In my wanderings among shelves and bookcases, I came across the book “The Big Archive: Art from Bureaucracy” by Sven Spieker, acquired some years ago when I set out to develop a research project on archives and contemporary art. The author identifies the typewriter, index cards, papers, and cards as archive technologies. He explains: to the bureaucrat, archives contain little more than rubbish, documents that are no longer necessary; to the historian, on the other hand, the archive’s content represents an almost objective corollary of the “living” past; whereas 20th-century art used the archive in various ways – from what the author calls Marcel Duchamp’s “anemic archive” of ready-mades and El Lissitzky’s Demonstrative Rooms to post-war artists’ compilations of photographs, such as Susan Hiller and Gerhard Richter. In the book, Spieker proposes to investigate the archive both as a bureaucratic institution and as something akin to a laboratory of experiments on the nature of vision and its relationship with contingent time. Archives, in the field of arts, are altered in response to changes in media technologies – the typewriter, telephone, telegraph, film – and, according to the author, are responsible for forging a specific visuality for the relationship with time.

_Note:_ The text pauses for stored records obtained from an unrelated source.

(* ===== verification/LispSyntax.v ===== *)
(** * The Lisp reader and compiler: [crates/lisp/src/syntax]

    The reader turns tokens into an arena of nodes, with a stack of the lists
    and quotes that are open; the compiler turns the nodes into an arena of
    expressions, with a stack of work.  Both are loops in the code and here.

    Texts are lists of bytes.  The code goes over the characters of string
    literals; everything it looks for there is ASCII, so that going over the
    bytes is the same.  A diagnostic is its kind, its place and its trace;
    message texts are left out.  The tokens come from a generated lexer, which
    is an argument here: a list of tokens (or failures) with their places. *)

From S2P Require Import Prelude.

Open Scope Z_scope.

Definition i64_MIN : Z := - 2 ^ 63.
Definition i64_MAX : Z := 2 ^ 63 - 1.
Definition i64 (x : Z) : option Z := if (i64_MIN <=? x) && (x <=? i64_MAX) then Some x else None.

(** ** [source.rs], [diagnostic.rs] *)

Record Span := mkSpan { start : Z; end_ : Z }.

#[global] Instance Span_eq_dec : EqDecision Span.
Proof. solve_decision. Defined.

Inductive ErrorKind :=
| Lexical | Syntax | Unbound | ArityError | TypeError | Arithmetic | ResourceLimit | Cancelled | Host | Busy | StaleCall | StaleValue.

#[global] Instance ErrorKind_eq_dec : EqDecision ErrorKind.
Proof. solve_decision. Defined.

Record Diagnostic := mkDiagnostic { kind : ErrorKind; at_ : Span; trace : list Span }.

Definition diagnostic (k : ErrorKind) (s : Span) : Diagnostic := mkDiagnostic k s [].

(** The bytes of a place; a place outside the text panics. *)
Definition slice (text : list Z) (from to : Z) : option (list Z) :=
  if (0 <=? from) && (from <=? to) && (to <=? len text)
  then Some (take (Z.to_nat (to - from)) (drop (Z.to_nat from) text)) else None.

(** ** [lexer.rs] *)

Inductive Token := Open | Shut | Quote | Dot | TTrue | TFalse | TBytes | TInteger | TString (closed : bool) | TSymbol.

#[global] Instance Token_eq_dec : EqDecision Token.
Proof. solve_decision. Defined.

Definition BACKSLASH : Z := 92.
Definition QUOTATION : Z := 34.

Definition escape (ch : Z) : option Z :=
  if ch =? 110 then Some 10
  else if ch =? 114 then Some 13
  else if ch =? 116 then Some 9
  else if ch =? QUOTATION then Some QUOTATION
  else if ch =? BACKSLASH then Some BACKSLASH
  else None.

(** The body of [string]: the literal between its quotation marks. *)
Fixpoint unescape (raw : list Z) : option (list Z) :=
  match raw with
  | [] => Some []
  | ch :: raw =>
      if ch =? BACKSLASH then
        match raw with
        | [] => None
        | e :: raw => c ← escape e; out ← unescape raw; Some (c :: out)
        end
      else out ← unescape raw; Some (ch :: out)
  end.

Abbreviation P := (M unit Diagnostic).

Definition string (text : list Z) (span : Span) : P (list Z) :=
  raw ← expect (slice text (start span + 1) (end_ span - 1));
  lift (ok_or (unescape raw) (diagnostic Lexical span)).

(** The body of [unfinished]: an escape may be cut off. *)
Fixpoint escapes_ok (raw : list Z) : bool :=
  match raw with
  | [] => true
  | ch :: raw =>
      if ch =? BACKSLASH then match raw with [] => true | e :: raw => bool_decide (is_Some (escape e)) && escapes_ok raw end
      else escapes_ok raw
  end.

Definition unfinished (text : list Z) (span : Span) : P unit :=
  raw ← expect (slice text (start span + 1) (end_ span));
  if escapes_ok raw then mret tt else fail (diagnostic Lexical span).

(** The callback that finds the end of a string literal: how many bytes of the
    rest belong to it, and whether it is closed. *)
Fixpoint quoted (escaped : bool) (index : Z) (rest : list Z) : Z * bool :=
  match rest with
  | [] => (index, false)
  | byte :: rest =>
      if negb escaped && (byte =? QUOTATION) then (index + 1, true)
      else quoted (if escaped then false else byte =? BACKSLASH) (index + 1) rest
  end.

(** [str::parse::<i64>]. *)
Fixpoint digits (acc : Z) (s : list Z) : option Z :=
  match s with
  | [] => Some acc
  | c :: s => if (48 <=? c) && (c <=? 57) then digits (acc * 10 + (c - 48)) s else None
  end.

Definition parse (s : list Z) : option Z :=
  match s with
  | [] => None
  | c :: r =>
      let '(sign, ds) := if c =? 45 then (-1, r) else if c =? 43 then (1, r) else (1, s) in
      if bool_decide (ds = []) then None else n ← digits 0 ds; i64 (sign * n)
  end.

(** ** [reader.rs] *)

Inductive Atom := AInteger (n : Z) | ABoolean (b : bool) | AString (s : list Z) | ASymbol (s : list Z) | ABytes (b : list Z).

#[global] Instance Atom_eq_dec : EqDecision Atom.
Proof. solve_decision. Defined.

Inductive Datum :=
| DAtom (a : Atom)
| DList (items : list nat) (tail : option nat)
| DQuote (quoted : nat).

Record Node := mkNode { datum : Datum; span : Span }.

Record Form := mkForm { source : list Z; nodes : list Node; root : nat; depth : Z }.

Inductive ReadState := Complete (form : Form) (consumed : Z) | More | End.

Record Reader := mkReader { input_limit : Z; depth_limit : Z }.

Definition Reader_default : Reader := mkReader (64 * 1024) 1024.

Inductive RFrame :=
| FQuote (s : Span)
| FList (s : Span) (items : list nat) (tail : option nat) (dot bytes : bool).

(** The state of the loop; the last frame comes first. *)
Record Reading := mkReading { r_frames : list RFrame; r_nodes : list Node; r_depth : Z }.

(** The numbers of a byte literal. *)
Fixpoint byte_items (ns : list Node) (items : list nat) : P (list Z) :=
  match items with
  | [] => mret []
  | item :: items =>
      n ← expect (ns !! item);
      match datum n with
      | DAtom (AInteger k) =>
          if (0 <=? k) && (k <=? 255) then rest ← byte_items ns items; mret (k :: rest)
          else fail (diagnostic TypeError (span n))
      | _ => fail (diagnostic TypeError (span n))
      end
  end.

(** A finished datum goes to the innermost frame; quotes are finished with it. *)
Fixpoint attach (text : list Z) (d : Z) (sp : Span) (frames : list RFrame) (ns : list Node) (id : nat) : P (Reading + ReadState) :=
  match frames with
  | [] =>
      n ← expect (ns !! id);
      mret (inr (Complete (mkForm text ns id d) (end_ (span n))))
  | FQuote s :: fs =>
      n ← expect (ns !! id);
      attach text d sp fs (ns ++ [mkNode (DQuote id) (mkSpan (start s) (end_ (span n)))]) (length ns)
  | FList s items tail dot bytes :: fs =>
      if dot then
        match tail with
        | Some _ => fail (diagnostic Syntax sp)
        | None => mret (inl (mkReading (FList s items (Some id) dot bytes :: fs) ns d))
        end
      else mret (inl (mkReading (FList s (items ++ [id]) tail dot bytes :: fs) ns d))
  end.

Definition open_frame (r : Reader) (sp : Span) (f : RFrame) (st : Reading) : P (Reading + ReadState) :=
  if depth_limit r <=? len (r_frames st) then fail (diagnostic ResourceLimit sp)
  else mret (inl (mkReading (f :: r_frames st) (r_nodes st) (Z.max (r_depth st) (len (r_frames st) + 1)))).

Definition push_node (text : list Z) (sp : Span) (n : Node) (fs : list RFrame) (st : Reading) : P (Reading + ReadState) :=
  attach text (r_depth st) sp fs (r_nodes st ++ [n]) (length (r_nodes st)).

(** One round of the loop over the tokens. *)
Definition read_token (r : Reader) (text : list Z) (eof : bool) (token : option Token) (sp : Span) (st : Reading) : P (Reading + ReadState) :=
  t ← lift (ok_or token (diagnostic Lexical sp));
  match t with
  | TString false =>
      unfinished text sp ;;
      if eof then fail (diagnostic Syntax sp) else mret (inr More)
  | Open => open_frame r sp (FList sp [] None false false) st
  | TBytes => open_frame r sp (FList sp [] None false true) st
  | Quote => open_frame r sp (FQuote sp) st
  | Dot =>
      match r_frames st with
      | FList s (i :: items) tail false false :: fs => mret (inl (mkReading (FList s (i :: items) tail true false :: fs) (r_nodes st) (r_depth st)))
      | _ => fail (diagnostic Syntax sp)
      end
  | Shut =>
      match r_frames st with
      | FList s items tail dot bytes :: fs =>
          if dot && bool_decide (tail = None) then fail (diagnostic Syntax sp)
          else
            d ← (if bytes : bool then out ← byte_items (r_nodes st) items; mret (DAtom (ABytes out)) else mret (DList items tail));
            push_node text sp (mkNode d (mkSpan (start s) (end_ sp))) fs st
      | _ => fail (diagnostic Syntax sp)
      end
  | TTrue => push_node text sp (mkNode (DAtom (ABoolean true)) sp) (r_frames st) st
  | TFalse => push_node text sp (mkNode (DAtom (ABoolean false)) sp) (r_frames st) st
  | TInteger =>
      raw ← expect (slice text (start sp) (end_ sp));
      n ← lift (ok_or (parse raw) (diagnostic Arithmetic sp));
      push_node text sp (mkNode (DAtom (AInteger n)) sp) (r_frames st) st
  | TString true =>
      s ← string text sp;
      push_node text sp (mkNode (DAtom (AString s)) sp) (r_frames st) st
  | TSymbol =>
      s ← expect (slice text (start sp) (end_ sp));
      push_node text sp (mkNode (DAtom (ASymbol s)) sp) (r_frames st) st
  end.

Fixpoint read_loop (r : Reader) (text : list Z) (eof : bool) (toks : list (option Token * Span)) (st : Reading) : P ReadState :=
  match toks with
  | [] =>
      if bool_decide (r_frames st = []) then mret End
      else if eof then fail (diagnostic Syntax (mkSpan (len text) (len text)))
      else mret More
  | (t, sp) :: toks =>
      next ← read_token r text eof t sp st;
      match next with inl st => read_loop r text eof toks st | inr answer => mret answer end
  end.

Definition read (r : Reader) (text : list Z) (toks : list (option Token * Span)) (eof : bool) : P ReadState :=
  if input_limit r <? len text then fail (diagnostic ResourceLimit (mkSpan 0 0))
  else read_loop r text eof toks (mkReading [] [] 0).

(** ** Running monadic code *)

Section running.
Context {S E A B : Type} (m : M S E A) (g : A -> M S E B) (s s1 : S).

Lemma bind_run a : m s = Some (Ok a, s1) -> (m ≫= g) s = g a s1.
Proof. intros H. unfold mbind, M_bind. by rewrite H. Qed.

Lemma bind_stop e : m s = Some (Err e, s1) -> (m ≫= g) s = Some (Err e, s1).
Proof. intros H. unfold mbind, M_bind. by rewrite H. Qed.

Lemma expect_run (o : option A) a : o = Some a -> expect o s = Some (@Ok E A a, s).
Proof. by intros ->. Qed.
End running.

(** Runs the first operation of the goal by the lemma given. *)
Tactic Notation "run" uconstr(lem) := erewrite bind_run; [|first [apply lem; solve [eauto]|apply lem]].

Right in the book’s introduction, Spieker makes an interesting digression from Andy Warhol’s time capsule works and states: “Archives do not record so much the experience as its absence: they mark the point where an experience is absent from its proper place, and what is returned to us in an archive may well be something we never possessed in the first place. There is a part of an archive that escapes the control of the archivist, beyond the archive.” In the realization of the installation at Pivô, perhaps Zylbersztajn’s role was that of an archivist and cataloger within the library space. Perhaps the work was driven by the desire to create something that existed on the threshold of invisibility and visibility – a space so commonly inhabited by some printed copies, which are listed in databases and often go years without being seen or handled. With tireless dedication to monographs and theoretical books on the artistic field, he managed to inhabit the seemingly empty spaces between the pages and, in a way, proposed to engage in dialogue with them. Only the artist knows many of the secrets and erasures

Inscribed in these places, such that the rumors highlight and serve as an archive of these.

As we encounter the arrangements of text, image, and drawings, as described earlier, we navigate through a series of small narratives about the librarian (perhaps literary) universe and the personal lives of those who coexist in the library space. Among them, there is no clear marking of time: the narrated events could be contemporary to us or have occurred in the distant past. There is a certain ephemeral architecture in the composition of the rumors themselves, realized with the use of paper clips and other tools for the momentary joining of elements: the very precariousness of the support and drawing materials (newspaper paper, carbon paper), which go against the instinct of preserving the archive and, in a sense, need to be hidden inside the books, out of sight most of the time, to continue existing.

We could assert that the installation, like the rumors, has an uncertain duration, as it depends on the books in the collection moving through the gestures of the readers. I would venture to say that the work a known (yet undisclosed) number of rumors spread across the pages of a circulating library is a reflection on time – of words, texts, and the significance of images – and the resonance of murmurs emanating from humans and non-humans who coexist among the books.